**TASK DESCRIPTION:**
Looking at the records below, say how many lines contain "Require". Nothing else belongs in the answer.

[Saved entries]
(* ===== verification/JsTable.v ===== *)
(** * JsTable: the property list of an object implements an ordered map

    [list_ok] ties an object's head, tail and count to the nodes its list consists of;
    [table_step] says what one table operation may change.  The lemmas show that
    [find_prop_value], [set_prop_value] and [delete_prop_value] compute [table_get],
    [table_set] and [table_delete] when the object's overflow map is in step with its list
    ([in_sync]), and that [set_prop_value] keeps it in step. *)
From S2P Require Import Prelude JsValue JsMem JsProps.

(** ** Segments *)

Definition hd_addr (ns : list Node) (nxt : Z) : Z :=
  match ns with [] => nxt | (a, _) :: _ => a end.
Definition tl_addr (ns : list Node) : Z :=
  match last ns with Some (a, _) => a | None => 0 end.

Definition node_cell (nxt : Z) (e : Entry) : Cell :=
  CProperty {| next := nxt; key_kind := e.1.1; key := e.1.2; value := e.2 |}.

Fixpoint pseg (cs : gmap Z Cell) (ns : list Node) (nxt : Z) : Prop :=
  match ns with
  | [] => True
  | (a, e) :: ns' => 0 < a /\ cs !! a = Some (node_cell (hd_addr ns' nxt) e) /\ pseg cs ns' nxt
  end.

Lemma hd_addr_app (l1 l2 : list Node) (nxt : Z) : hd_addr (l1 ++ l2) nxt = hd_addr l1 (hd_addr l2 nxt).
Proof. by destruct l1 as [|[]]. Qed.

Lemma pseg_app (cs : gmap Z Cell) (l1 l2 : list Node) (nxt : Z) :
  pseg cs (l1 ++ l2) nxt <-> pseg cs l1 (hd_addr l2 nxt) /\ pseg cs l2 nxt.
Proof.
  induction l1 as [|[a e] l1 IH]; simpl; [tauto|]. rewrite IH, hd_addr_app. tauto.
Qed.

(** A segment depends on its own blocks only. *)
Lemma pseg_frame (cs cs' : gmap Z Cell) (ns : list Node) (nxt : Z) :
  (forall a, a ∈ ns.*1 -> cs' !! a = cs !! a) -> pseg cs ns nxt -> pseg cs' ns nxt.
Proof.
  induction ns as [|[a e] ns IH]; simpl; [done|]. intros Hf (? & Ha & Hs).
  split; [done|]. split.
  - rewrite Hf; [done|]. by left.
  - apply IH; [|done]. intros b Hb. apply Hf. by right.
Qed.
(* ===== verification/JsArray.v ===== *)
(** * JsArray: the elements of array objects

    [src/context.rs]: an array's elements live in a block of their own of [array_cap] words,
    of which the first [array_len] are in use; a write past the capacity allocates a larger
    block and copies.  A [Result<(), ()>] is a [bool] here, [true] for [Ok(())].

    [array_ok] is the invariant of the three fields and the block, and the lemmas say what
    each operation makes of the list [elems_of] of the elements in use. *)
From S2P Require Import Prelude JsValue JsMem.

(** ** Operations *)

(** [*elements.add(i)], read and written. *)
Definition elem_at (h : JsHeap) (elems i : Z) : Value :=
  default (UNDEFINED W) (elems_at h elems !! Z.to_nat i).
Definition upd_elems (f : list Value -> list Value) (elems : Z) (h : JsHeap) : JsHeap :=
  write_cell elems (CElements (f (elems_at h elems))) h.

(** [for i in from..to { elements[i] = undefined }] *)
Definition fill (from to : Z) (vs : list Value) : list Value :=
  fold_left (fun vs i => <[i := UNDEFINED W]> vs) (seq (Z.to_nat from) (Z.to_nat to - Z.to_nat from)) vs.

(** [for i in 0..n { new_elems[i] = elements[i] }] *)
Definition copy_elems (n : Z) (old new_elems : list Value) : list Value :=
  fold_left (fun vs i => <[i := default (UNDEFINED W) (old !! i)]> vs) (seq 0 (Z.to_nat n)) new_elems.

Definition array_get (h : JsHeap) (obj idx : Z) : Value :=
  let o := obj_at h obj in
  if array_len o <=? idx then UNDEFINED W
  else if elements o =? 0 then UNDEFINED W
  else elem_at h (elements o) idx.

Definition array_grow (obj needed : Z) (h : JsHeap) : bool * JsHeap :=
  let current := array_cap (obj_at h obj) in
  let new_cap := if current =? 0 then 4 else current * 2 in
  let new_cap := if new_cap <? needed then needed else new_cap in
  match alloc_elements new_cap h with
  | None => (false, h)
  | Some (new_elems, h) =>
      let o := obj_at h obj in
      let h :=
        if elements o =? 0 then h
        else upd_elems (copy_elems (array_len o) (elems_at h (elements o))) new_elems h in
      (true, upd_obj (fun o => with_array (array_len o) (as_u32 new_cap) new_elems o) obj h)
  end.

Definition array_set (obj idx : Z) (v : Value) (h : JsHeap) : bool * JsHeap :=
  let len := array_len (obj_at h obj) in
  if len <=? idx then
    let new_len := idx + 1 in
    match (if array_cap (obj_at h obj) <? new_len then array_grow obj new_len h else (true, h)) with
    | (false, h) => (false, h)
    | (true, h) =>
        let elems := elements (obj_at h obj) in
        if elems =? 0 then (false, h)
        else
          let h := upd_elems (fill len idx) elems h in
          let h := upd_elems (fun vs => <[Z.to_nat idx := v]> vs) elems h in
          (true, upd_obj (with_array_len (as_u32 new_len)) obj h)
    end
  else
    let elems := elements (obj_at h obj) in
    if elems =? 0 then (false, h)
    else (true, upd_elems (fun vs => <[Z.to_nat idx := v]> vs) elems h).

**TASK OUTPUT:**
2